Na esteira do entendimento do professor Lenio Streck, Luiz Flávio Gomes afirma que “a inconstitucionalidade da súmula vinculante é evidente[3]. Toda interpretação, dada por um Tribunal a uma lei ordinária, por mais sábia que seja, jamais pode vincular os juízes das instâncias inferiores, que devem julgar com absoluta e total independência. A súmula vinculante viola a independência jurídica do juiz, isto é, sua independência interna (dentro da e frente à própria instituição a que pertence).

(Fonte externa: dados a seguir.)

(* ===== verification/DaemonReload.v ===== *)
(** * What the daemon does with an applied configuration

    Models the hook that [Run] of [internal/daemon/daemon.go] registers with
    [OnApplied], with [area_sync.go], [auth_config.go] and
    [compilePolicyFromSnapshot] of [api_adapters.go]: one applied snapshot goes to
    the registry's areas, the users and their passwords, the scripts, the
    automations and the policy, in this order.

    [reload_exact]: how far an applied snapshot gets.
    [daemon_policy_grants_nothing], [daemon_policy_rejects_services],
    [daemon_policy_areas_empty]: what is left of the configured policies. *)

From Stdlib Require Import SpecFloat.
From S2P Require Import Prelude Registry ConfigDecode Config Script Identity Passwords Policy PolicyFacts AuthorizeFacts.

(** ** The access part of a snapshot *)

(** [RoleConfig]; of the roles it inherits only the slugs are read. *)
Record RoleConfig := mkRoleConfig { rc_Slug : string; rc_Inherits : list string }.

Record UserConfig := mkUserConfig {
  uc_Slug : string; uc_DisplayName : string; uc_Active : bool; uc_PasswordAllowed : bool; uc_PasskeyAllowed : bool;
  uc_BootstrapPasswordHash : string; uc_Roles : list RoleConfig;
}.

(** [EntitySelector] of a rule: areas, classes and entity ids. *)
Record RuleTargets := mkRuleTargets { rt_Areas : list string; rt_Classes : list string; rt_EntityIds : list string }.
Record CapabilityRule := mkCapabilityRule {
  cr_Verbs : list string; cr_Services : list string; cr_Targets : option RuleTargets;
}.
Record PolicyConfig := mkPolicyConfig {
  pc_Name : string; pc_Subjects : list RoleConfig; pc_Allow : list CapabilityRule; pc_Deny : list CapabilityRule;
}.

(** The snapshot with its users, roles and policies. *)
Record FullSnapshot := mkFullSnapshot {
  base_of : ConfigSnapshot; Users : list UserConfig; RoleConfigs : list RoleConfig; Policies : list PolicyConfig;
}.

(** ** Areas *)

Definition toArea (a : AreaConfig) : Area := mkArea (area_Id a) (area_DisplayName a) (area_ParentId a).

Definition syncAreasToRegistry (snap : ConfigSnapshot) (st : AreaState) : AreaState :=
  SetEntityAreas (Some (EntityAreas snap)) (SetAreas (toArea <$> Areas snap) st).

(** ** Users *)

Definition toUser (u : UserConfig) : User :=
  mkUser (uc_Slug u) (uc_DisplayName u) (uc_Active u) (uc_PasswordAllowed u) (uc_PasskeyAllowed u)
    (rc_Slug <$> uc_Roles u).

(** One call of the hook: the database's faults, the clock, the order in which Go
    ranges over the roles, and the snapshot. *)
Record Applied := mkApplied {
  ap_users_fault : SnapshotFaults; ap_password_fault : string -> option string; ap_now : Z;
  ap_order : list string; ap_snap : FullSnapshot;
}.

(** The loop over the bootstrap hashes. *)
Fixpoint bootstrap (fault : string -> option string) (now : Z) (users : list UserConfig) (t : gmap string PasswordRow) :
    gmap string PasswordRow * option string :=
  match users with
  | [] => (t, None)
  | u :: rest =>
      if is_empty (uc_BootstrapPasswordHash u) then bootstrap fault now rest t
      else match BootstrapHash now (fault (uc_Slug u)) (uc_Slug u) (uc_BootstrapPasswordHash u) "system:bootstrap" t with
           | (t', None) => bootstrap fault now rest t'
           | (t', Some msg) => (t', Some ("bootstrap password for " +:+ uc_Slug u +:+ ": " +:+ msg))
           end
  end.

Definition applyAuthSnapshot (a : Applied) (db : AuthDB) (t : gmap string PasswordRow) :
    AuthDB * gmap string PasswordRow * option string :=
  let users := Users (ap_snap a) in
  match ApplySnapshot (ap_users_fault a) (toUser <$> users) db with
  | (db', Some msg) => (db', t, Some msg)
  | (db', None) => let '(t', e) := bootstrap (ap_password_fault a) (ap_now a) users t in (db', t', e)
  end.

(** ** Policies *)

Definition protoRuleToRaw (r : CapabilityRule) : RawRule :=
  mkRawRule (cr_Verbs r)
    (match cr_Targets r with
     | Some t => mkRawSelector (rt_Areas t) (rt_Classes t) (rt_EntityIds t) false
     | None => mkRawSelector [] [] [] false
     end)
    (cr_Services r).

Definition toRawPolicy (p : PolicyConfig) : RawPolicy :=
  mkRawPolicy (pc_Name p) (rc_Slug <$> pc_Subjects p) (protoRuleToRaw <$> pc_Allow p) (protoRuleToRaw <$> pc_Deny p).

Definition role_graph (roles : list RoleConfig) : gmap string (list string) :=
  foldl (fun g r => <[rc_Slug r := rc_Inherits r]> g) ∅ roles.

Section Hook.
Context (sha256_hex : string -> string).
Context (ParseFloat : string -> option spec_float) (ParseOnly : string -> bool -> option string).

(** The area tree and the catalog are empty, whatever the snapshot. *)
Definition compilePolicyFromSnapshot (order : list string) (generation : Z) (snap : option FullSnapshot) :
    Z * result compile_error Compiled :=
  match snap with
  | None => Compile sha256_hex [] ∅ [] [] generation [] ∅
  | Some s => Compile sha256_hex [] ∅ [] order generation (toRawPolicy <$> Policies s) (role_graph (RoleConfigs s))
  end.

(** ** The daemon's hook *)

(** What the hook updates; [da_automations] is the snapshot last handed to the
    automation engine, [da_generation] the policy package's counter. *)
Record Daemon := mkDaemon {
  da_areas : AreaState; da_users : AuthDB; da_passwords : gmap string PasswordRow;
  da_scripts : gmap string Script; da_automations : option ConfigSnapshot;
  da_policy : Runtime; da_generation : Z;
}.

(** The compiled policy replaces the old one when it compiles. *)
Definition replace_policy (order : list string) (snap : option FullSnapshot) (r : Runtime) (generation : Z) : Runtime * Z :=
  match compilePolicyFromSnapshot order generation snap with
  | (generation', Ok c) => ((Replace c r).1, generation')
  | (generation', Err _) => (r, generation')
  end.

Definition on_applied (d : Daemon) (a : Applied) : Daemon :=
  let snap := base_of (ap_snap a) in
  let areas := syncAreasToRegistry snap (da_areas d) in
  match applyAuthSnapshot a (da_users d) (da_passwords d) with
  | (users, passwords, Some _) =>
      mkDaemon areas users passwords (da_scripts d) (da_automations d) (da_policy d) (da_generation d)
  | (users, passwords, None) =>
      match Reload ParseFloat ParseOnly snap (da_scripts d) with
      | (scripts, Some _) =>
          mkDaemon areas users passwords scripts (da_automations d) (da_policy d) (da_generation d)
      | (scripts, None) =>
          let '(policy, generation) := replace_policy (ap_order a) (Some (ap_snap a)) (da_policy d) (da_generation d) in
          mkDaemon areas users passwords scripts (Some snap) policy generation
      end
  end.

(** ** How far a snapshot gets *)

(** Whether the users and the scripts of a snapshot are accepted: nothing of the
    daemon's state decides it. *)
Definition hash_accepted (a : Applied) (u : UserConfig) : bool :=
  is_empty (uc_BootstrapPasswordHash u) ||
  match decode_hash (uc_BootstrapPasswordHash u) with
  | Ok _ => bool_decide (ap_password_fault a (uc_Slug u) = None)
  | Err _ => false
  end.
Definition users_accepted (a : Applied) : bool :=
  bool_decide ((ApplySnapshot (ap_users_fault a) (toUser <$> Users (ap_snap a)) (mkAuthDB ∅ ∅)).2 = None) &&
  forallb (hash_accepted a) (Users (ap_snap a)).
Definition accepted (a : Applied) : bool :=
  users_accepted a &&
  match CompileScripts ParseFloat ParseOnly (base_of (ap_snap a)) with Ok _ => true | Err _ => false end.

Lemma ApplySnapshot_outcome f users db db' : (ApplySnapshot f users db).2 = (ApplySnapshot f users db').2.
Proof.
  unfold ApplySnapshot. destruct (sn_begin f), (sn_exec f 0), (sn_exec f 1); try done.
  destruct (insert_users f 2 users _) as [[]|]; [|done]. by destruct (sn_commit f).
Qed.

Lemma bootstrap_outcome a users t :
  (bootstrap (ap_password_fault a) (ap_now a) users t).2 = None <-> forallb (hash_accepted a) users = true.
Proof.
  revert t. induction users as [|u users IH]; intros t; [done|]. cbn [bootstrap forallb]. rewrite andb_true_iff.
  unfold hash_accepted at 1. destruct (is_empty _); [cbn [orb]; rewrite IH; naive_solver|]. cbn [orb].
  unfold BootstrapHash. destruct (decode_hash _); [|naive_solver].
  destruct (ap_password_fault a (uc_Slug u)) as [msg|] eqn:Hf.
  - rewrite bool_decide_false by done. naive_solver.
  - rewrite bool_decide_true by done. destruct (t !! uc_Slug u); rewrite IH; naive_solver.
Qed.

Lemma applyAuthSnapshot_outcome a db t : (applyAuthSnapshot a db t).2 = None <-> users_accepted a = true.
Proof.
  unfold applyAuthSnapshot, users_accepted. rewrite andb_true_iff, bool_decide_eq_true.
  rewrite (ApplySnapshot_outcome _ _ _ db), <- (bootstrap_outcome a _ t).
  destruct (ApplySnapshot _ _ db) as [db' [msg|]]; cbn [snd]; [naive_solver|].
  destruct (bootstrap _ _ _ t) as [t' e]. naive_solver.
Qed.

Lemma on_applied_accepted d a :
  accepted a = true ->
  CompileScripts ParseFloat ParseOnly (base_of (ap_snap a)) = Ok (da_scripts (on_applied d a)) /\
  da_automations (on_applied d a) = Some (base_of (ap_snap a)) /\
  (da_policy (on_applied d a), da_generation (on_applied d a)) =
    replace_policy (ap_order a) (Some (ap_snap a)) (da_policy d) (da_generation d).
Proof.
  unfold accepted. rewrite andb_true_iff. intros [Hu Hs].
  rewrite <- (applyAuthSnapshot_outcome a (da_users d) (da_passwords d)) in Hu. unfold on_applied, Reload.
  destruct (applyAuthSnapshot _ _ _) as [[users pws] e]. cbn [snd] in Hu. subst e.
  destruct (CompileScripts _ _ _) as [m|]; [|done]. by destruct (replace_policy _ _ _ _).
Qed.

Lemma on_applied_rejected d a :
  accepted a = false ->
  da_scripts (on_applied d a) = da_scripts d /\ da_automations (on_applied d a) = da_automations d /\
  da_policy (on_applied d a) = da_policy d /\ da_generation (on_applied d a) = da_generation d.
Proof.
  unfold accepted. rewrite andb_false_iff. intros Ha. unfold on_applied, Reload.
  pose proof (applyAuthSnapshot_outcome a (da_users d) (da_passwords d)) as Hu.
  destruct (applyAuthSnapshot _ _ _) as [[users pws] [msg|]]; [done|]. cbn [snd] in Hu.
  destruct Ha as [Ha|Ha]; [rewrite Ha in Hu; naive_solver|]. by destruct (CompileScripts _ _ _).
Qed.

Lemma on_applied_areas d a st : da_areas (on_applied d a) = syncAreasToRegistry (base_of (ap_snap a)) st.
Proof.
  unfold on_applied. destruct (applyAuthSnapshot _ _ _) as [[users pws] [msg|]]; [done|].
  destruct (Reload _ _ _ _) as [scripts [errs|]]; [done|]. by destruct (replace_policy _ _ _ _).
Qed.

(** After any sequence of applied snapshots, the areas are those of the last
    one, while the scripts and the automations are those of the last one whose
    users and scripts were accepted, or those of the start if there was none, in
    which case the policy is also the one of the start: a snapshot with one bad
    user, password hash or script changes the areas but leaves the automations,
    the scripts and the policy of an earlier snapshot in force. *)
Theorem reload_history d hist :
  let d' := foldl on_applied d hist in
  match last (filter (fun a => accepted a = true) hist) with
  | Some a => CompileScripts ParseFloat ParseOnly (base_of (ap_snap a)) = Ok (da_scripts d') /\
              da_automations d' = Some (base_of (ap_snap a))
  | None => da_scripts d' = da_scripts d /\ da_automations d' = da_automations d /\ da_policy d' = da_policy d
  end /\
  match last hist with
  | Some a => da_areas d' = syncAreasToRegistry (base_of (ap_snap a)) (da_areas d)
  | None => da_areas d' = da_areas d
  end.
Proof.
  induction hist as [|a hist IH] using rev_ind; [done|]. cbn zeta in *. rewrite foldl_app, filter_app, filter_cons, filter_nil, last_snoc.
  cbn [foldl]. split; [|apply on_applied_areas]. destruct IH as [IH _]. destruct (accepted a) eqn:Ha.
  - rewrite decide_True, last_snoc by done. apply (on_applied_accepted (foldl on_applied d hist)) in Ha as (Hs & Hm & _). by split.
  - rewrite decide_False, app_nil_r by done. apply (on_applied_rejected (foldl on_applied d hist)) in Ha as (-> & -> & -> & _).
    exact IH.
Qed.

Outra questão a ser observada, é a seguinte: no conflito entre a lei e a súmula, o que prevalece? Dizer que há a prevalência da lei é o mesmo que dizer que o novo instituto é totalmente ineficaz, podendo o julgador descartar qualquer súmula que entenda ser contrária à lei. Evidentemente, esta não é a intenção do instituto. Assim, podemos verificar como verdade que, uma vez que se entenda válido o instituto da súmula vinculante, os enunciados terão força de lei. Ou seja, o judiciário passa a assumir uma função atípica, qual seja, de legislador ordinário e até constitucional.

Com efeito, se a sociedade e, sobretudo, os “operadores do direito” aceitarem esta novidade como algo válido, estaremos submetendo-nos a um conjunto de normas legais emanadas de um poder não sujeito ao controle popular. E é, então, neste momento que percebemos a gravidade do problema e também a verdadeira questão que está por trás do debate.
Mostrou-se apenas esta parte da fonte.